Yeah, I think it will be a requirement and I don't have control over that.

hplus0603, thanks I'll check out ZeroMQ which seems like it would work for the "messaging" portion of this but not the portion that needs to feed HTML to the UI which will be in a browser. I will control sender and receiver -- no one else will be talking to the components that I will implement a messaging system for. Within the distributed application the only communication will be communcation completely defined by me (and colleagues) but we won't control the top-level receiver in the sense that we won't implement it; it will be a browser. Basically this thing is a distributed application that a customer will install on an intranet that has a browser-based user interface.

Has anyone here used Mongoose? because looking at it briefly it seems to work as web server but I am not seeing anyway to make requests using Mongoose.

So, the system is a distributed system, and there is a user interface in HTML/JavaScript?
Couldn't you use whatever HTTP front-end you want (Apache, nginx, Python, J2EE, ...) and call out to the C++ from the front-end HTTP server when needed?
You can also serve a bit of HTML and JS from static files on disk, and serve some data-driven sub-path from the C++ part. There's some code in "istatd" that does just this to expose a UI to web browsers for the large database of time series counters it keeps. Check it out on https://github.com/imvu-open/istatd in the daemon/HttpServer and daemon/RequestInFlight pieces.

If this is your use case, you don't need to *make* HTTP requests at all from the C++ -- you could use ZeroMQ or Thrift or whatever for the internal communications. If you still have that requirement, libcurl is a solid, well-tested HTTP client library for C/C++.
enum Bool { True, False, FileNotFound };

Mongoose for http server looks the easiest option by far. Two files!

Has anyone here used Mongoose? because looking at it briefly it seems to work as web server but I am not seeing anyway to make requests using Mongoose.

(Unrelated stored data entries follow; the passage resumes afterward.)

(* ===== verification/NodeProps.v ===== *)
(** What a re-organisation commits (lib/node/net_task.rs). *)
From S2P Require Import Prelude Bytes SwapTypes TxTypes Externals Accumulator.
From S2P Require Import BlockTypes Rollback Bundle StateDb SwapRules Auth Block.
From S2P Require Import BlockConnect Peg Monitor Mempool Ancestry BlockTree SideTips.
From S2P Require Import Archive ArchiveWrites ArchiveProps Invalidate Bmm ArchiveIter.
From S2P Require Import BetterTip Node.

Section NodeProps.
Context {T : ExtTypes} {X : ExtFuns} {W : ExtWork} {I : HashIter} {IL : HashIterLaws I}.
Implicit Types (node : Node) (st : State) (ar : Archive) (new : Tip).

(** ** Tips are compared by the trees alone *)
Lemma same_lineages ar ar' : same_but_tips ar ar' →
  side_lineage ar' = side_lineage ar ∧ main_lineage ar' = main_lineage ar.
Proof.
  destruct ar, ar'. unfold same_but_tips, side_tree, main_tree. simpl.
  intros (Hs & Hm & _). by simplify_eq.
Qed.

Lemma same_reads ar ar' : same_but_tips ar ar' →
  archive_height ar' = archive_height ar ∧ get_header ar' = get_header ar ∧
  get_main_height ar' = get_main_height ar ∧ get_total_work ar' = get_total_work ar ∧
  get_bmm_results ar' = get_bmm_results ar ∧ side_fuel ar' = side_fuel ar ∧
  ancestor_headers_next ar' = ancestor_headers_next ar.
Proof.
  destruct ar, ar'. unfold same_but_tips, side_tree, main_tree. simpl.
  intros (Hs & Hm & -> & -> & -> & ->). by simplify_eq.
Qed.

Lemma better_tip_same ar ar' t0 t1 : same_but_tips ar ar' →
  better_tip ar' t0 t1 = better_tip ar t0 t1.
Proof.
  intros Hs. destruct (same_lineages ar ar' Hs) as [Hside Hmain].
  destruct (same_reads ar ar' Hs) as (Hh & Hget & Hmh & Hw & _ & Hf & Hnext).
  unfold better_tip, height_before, height_and_work_before, before_ancestor,
    find_map_ancestors, is_main_descendant, get_nth_main_ancestor,
    shared_mainchain_lineage, last_common_main_ancestor.
  by rewrite Hmain, Hh, Hget, Hmh, Hw, Hf, Hnext.
Qed.

Lemma best_verification_same ar ar' h : same_but_tips ar ar' →
  get_best_main_verification ar' h = get_best_main_verification ar h.
Proof.
  intros Hs. destruct (same_reads ar ar' Hs) as (_ & _ & _ & Hw & Hr & _).
  unfold get_best_main_verification, try_get_best_main_verification. by rewrite Hw, Hr.
Qed.

Lemma is_better_same ar ar' old new : same_but_tips ar ar' →
  is_better ar' old new = is_better ar old new.
Proof.
  intros Hs. unfold is_better. destruct old; [|done]. by rewrite (better_tip_same ar ar').
Qed.

(** ** Commits *)

(** What may be committed in a re-organisation that starts at [node0] with the tip
    [old]: the same state and mempool, or a state with a better tip. *)
Definition may_commit node0 (old : option Tip) node : Prop :=
  (node_state node = node_state node0 ∧ node_mempool node = node_mempool node0) ∨
  ∃ new, current_tip node = Ok (Some new) ∧ is_better (node_archive node) old new = Ok true.

Lemma may_commit_same node0 old ar mp st ar' :
  same_but_tips ar ar' → may_commit node0 old (mkNode ar mp st) →
  may_commit node0 old (mkNode ar' mp st).
Proof.
  intros Hs [Hsame|(new & Hcur & Hb)]; [by left|]. right. exists new. simpl in *.
  rewrite (is_better_same ar) by done. split; [|done]. unfold current_tip in *. simpl in *.
  destruct (tip st); [|done]. by rewrite (best_verification_same ar).
Qed.

(** What [apply_blocks] checks of a connected block. *)
Definition block_verdict (old : option Tip) node : res NodeError bool :=
  new_tip_hash ← expect (tip (node_state node));
  bmm_verification ←
    lift ArchiveErr (get_best_main_verification (node_archive node) new_tip_hash);
  is_better (node_archive node) old (mkTip new_tip_hash bmm_verification).

Lemma block_verdict_true node0 old node :
  block_verdict old node = Ok true → may_commit node0 old node.
Proof.
  intros Hv. right. unfold block_verdict in Hv. apply bind_Ok_inv in Hv as (t & Ht & Hv).
  apply bind_Ok_inv in Hv as (v & Hbest & Hv). apply expect_Ok in Ht.
  exists (mkTip t v). unfold current_tip. by rewrite Ht, Hbest, bind_Ok.
Qed.

Lemma apply_blocks_commits l1 old node0 blocks batch committed node committed' r :
  apply_blocks l1 old blocks batch committed node = (committed', r) →
  may_commit node0 old committed → may_commit node0 old committed'.
Proof.
  revert batch committed node; induction blocks as [|[header body] blocks IH];
    intros batch committed node H Hc; cbn [apply_blocks] in H; [by simplify_eq|].
  destruct (fill_2wpd _ batch) as [data batch'].
  destruct (connect_tip_ _ header body data node) as [node1|err|]; cbn [lift] in H.
  - change (x ← expect (tip (node_state node1)); _) with (block_verdict old node1) in H.
    destruct (block_verdict old node1) as [[]|e|] eqn:Hv; [| |by simplify_eq..].
    + eapply IH; [exact H|]. by apply block_verdict_true.
    + by eapply IH.
  - destruct (is_fatal_reorg_error err); [by simplify_eq|].
    destruct (delete_body _ _) as [ar'|e|] eqn:Hd; simplify_eq; [|done|done].
    destruct committed as [ar mp st]. simpl in *.
    eapply may_commit_same; [by eapply delete_body_same|done].
  - by simplify_eq.
Qed.

Lemma prepare_reorg_Ok new node old r :
  current_tip node = Ok old → prepare_reorg new node = Ok r →
  match r with
  | None => is_better (node_archive node) old new = Ok false
  | Some (old', _, _, _) => old' = old ∧ is_better (node_archive node) old new = Ok true
  end.
Proof.
  intros Hold Hp. unfold prepare_reorg in Hp. rewrite Hold, bind_Ok in Hp.
  apply bind_Ok_inv in Hp as ([] & Hb & Hp); cbn [negb] in Hp; [|by simplify_eq].
  apply bind_Ok_inv in Hp as (ca & _ & Hp). apply bind_Ok_inv in Hp as (bl & _ & Hp).
  apply bind_Ok_inv in Hp as (n & _ & Hp). apply bind_Ok_inv in Hp as (nd & _ & Hp).
  apply bind_Ok_inv in Hp as ([] & _ & Hp). apply bind_Ok_inv in Hp as (hd & _ & Hp).
  by apply bind_Ok_inv in Hp as (b & _ & [= <-]).
Qed.

Lemma reorg_outcome l1 new node node' r old :
  reorg_to_tip l1 new node = (node', r) → current_tip node = Ok old →
  match r with
  | Ok true => tip (node_state node') = Some (block_hash new) ∧
      is_better (node_archive node) old new = Ok true
  | Ok false => node' = node ∧ is_better (node_archive node) old new = Ok false
  | _ => may_commit node old node'
  end.
Proof.
  unfold reorg_to_tip. intros H Hold.
  destruct (prepare_reorg new node) as [o|e|] eqn:Hp; [|simplify_eq; by left..].
  pose proof (prepare_reorg_Ok new node old o Hold Hp) as Ho.
  destruct o as [[[[old' blocks] batch] working]|]; [|by simplify_eq].
  destruct Ho as [-> Hb]. destruct (apply_blocks _ _ _ _ _ _) as [committed r'] eqn:Ha.
  assert (may_commit node old committed) as Hc.
  { eapply apply_blocks_commits; [exact Ha|by left]. }
  destruct r' as [w|e|]; [|by simplify_eq..]. case_decide; by simplify_eq.
Qed.

(** C38: Whatever a re-organisation runs into, it never leaves a worse tip: on success
    the node is at the requested tip, which was better; when none is attempted nothing
    changes; and when it fails half-way, the state and the mempool are as before or
    at a block whose tip is better than the old one. *)
Theorem reorg_never_worse l1 new node node' r old :
  reorg_to_tip l1 new node = (node', r) → current_tip node = Ok old →
  match r with
  | Ok true => tip (node_state node') = Some (block_hash new) ∧
      is_better (node_archive node) old new = Ok true
  | Ok false => node' = node ∧ is_better (node_archive node) old new = Ok false
  | _ => may_commit node old node'
  end.
Proof. apply reorg_outcome. Qed.
End NodeProps.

Looks like you may plug PHP into Mongoose and then you can do whatever you like with it, have local DB in a file with SQLite or execute other remote requests, or even call localhost process written in another language. On the plus side PHP may be easier to understand to other developers who will maintain this code than a custom web server written with C++.

I am going to try to give some approximate idea of the performance versus time. If performance is super-critical - you need your fastest response to be quicker than 10 ms (without a DB), then you would write your web server with some socket library in C++, like mentioned boost::asio. But you are looking at more than 10 times longer development time compared to running a PHP installation, and a maintenance hell later. That is my humble estimation. Multiply it by Pi.

Of course I am pulling these numbers out of whatever. It depends on your task.